Ich gebe zu den Begriff habe ich gerade erfunden. Aber die Idee dahinter sollte jeder kennen. Warum sprechen sich also nicht zum Beispiel der Erdkunde- und Geschichtslehrer mit dem Deutschlehrer ab. Dann könnte gleichzeitig die industrielle Revolution gelernt werden und ein passendes Fantasy-Buch dazu gelesen werden, in dem ähnliche Umschwünge stattfinden. (Da sollte sich doch eins finden lassen.)

Und wer nach dem Sinn einer solchen Aktion fragt, der sollte überlegen wie viele der ersten 150 Pokemon-Namen er noch behalten hat aus der Zeit als er sechs Jahre alt war und den ersten GameBoy geschenkt bekommen hat.
(Wer diese Zeit nicht selbst miterlebt hat, bitte einen entsprechenden “Zeitzeugen” befragen)
Nachdem das Ergebniss feststeht, sollte jeder einmal genau darüber nachdenken, wie leicht es einem fällt sich selbst die unwichtigsten Dinge zu merken, wenn man sie mit Spaß lernt.
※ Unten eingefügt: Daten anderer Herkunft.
(* ===== verification/Attach.v ===== *)
(** * Attachment operations: pkg/vswitch/attach.go and port_up.go

    [Attach], [Reserve], [Detach] and [SetPortUp] on an opened switch, event by
    event.  [port] arguments are Go [int]s; [uint32(port-1)] wraps. *)
From S2P Require Import Prelude Errors GoStrings GoNet BpfTypes Mac Geneve Prog SlotTable Netns.
From S2P Require Import Netlink Config Metadata Loader Context Flock.

(** ** Options and output (types.go) *)
Record AttachOptions := MkAttachOptions {
  ao_Port : Z; ao_Generation : Z; ao_ToNetNS : string; ao_InnerIP : IP; ao_TransitGatewayIP : IP;
  ao_TransitGeneveVNI : Z; ao_TransitGeneveOpts : list GeneveOption; ao_TransitMAC : HardwareAddr;
  ao_AdminDown : bool; ao_SkipDevice : bool;
}.
Record DetachOptions := MkDetachOptions { do_Port : Z; do_FromNetNS : string; do_SkipDevice : bool }.
Record ReserveOptions := MkReserveOptions { ro_Port : Z; ro_Force : bool }.
Record PortUpOptions := MkPortUpOptions {
  po_Port : Z; po_InnerIP : IP; po_TransitGatewayIP : IP; po_TransitGeneveVNI : Z;
  po_TransitGeneveOpts : list GeneveOption; po_TransitMAC : HardwareAddr;
}.
Record AttachOutput := MkAttachOutput {
  at_AdminDown : bool; at_Port : Z; at_Generation : Z; at_GenerationBits : Z; at_PortDev : string;
  at_PortNetNS : string; at_PortMAC : string; at_InnerIP : string; at_FloatingIP : string;
  at_Mode : string; at_TransitType : string; at_TransitGatewayIP : string; at_GenevePort : Z;
  at_GeneveLocator : string; at_TransitGeneveVNI : Z; at_WireGeneveVNI : Z; at_GeneveOptsLen : Z;
  at_TapSentTo : string; at_TapNetnsSent : bool;
}.
Record ReserveOutput := MkReserveOutput { re_Port : Z; re_Status : string }.

(** ** ABI checks *)
Definition requireAttachmentABI (s : switchContext) : res unit :=
  if Z.land (sc_Features (sx_cfg s)) SwitchFPortUp =? 0
  then Err (errorf ("switch " +:+ sx_name s +:+ " lacks PORT_F_UP support; rebuild the switch before attachment operations"))
  else if negb (has_geneve_opts s)
  then Err (errorf "PORT_F_UP switch is missing its required geneve_opts map; rebuild the switch")
  else Ok tt.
[Ein anderes Beispiel: Wem die Motivatio fehlt sich in der Chemie mit galvanischen Elementen zu beschäftigen sollte sich dringen Breaking Bad ansehen.
Eine Batterie aufladen zu können ist eben manchmal lebensrettend ;-)]

3.) Kreatives Schreiben sollte unterrichtet werden.
– Es ist denke ich leicht einzusehen, dass ein guter sprachlicher Ausdruck einem nicht nur in jedem Fach in der Schule hilft sondern auch im Berufsleben mehr als nützlich sein kann.
– Wer schreibt, entwickelt eine neue Art zu “Denken”
Man lernt sich in Figuren hineinzuversetzten, die selbst das absolute Gegenteil der eigenenen Meinungen und Überzeugungen vertreten können, und sie sogar zu verstehen.
– Als Schriftsteller findet man oft noch in den langweiligsten Themen etwas interessantes.
[Beispielsweise folgendes Denkmuster: Wie war das in Physik noch gleich mit Newtons Gesetzen? —> Und was passiert in einer Welt in der sie nicht mehr gelten? —> Kann ich daraus eine Story “stricken”?
Obwohl ich zugeben muss, dass sowas bei Zeiten auch ablenken kann. Aber oft geschieht genau das Gegenteil. Man beschäfigt sich noch wesentlich intensiver mit dem Thema um all seine Facetten erfassen zu können.]

Ich glaube diese Liste könnte man noch endlos fortsetzen, aber da ich ja beim Nano noch etwas vorankommen will, mache ich hier mal Schluss.
Außerdem befinden sich unter Hugh Howeys Blogpost noch zahlreiche Kommentare in denen Interessierte weiterlesen können.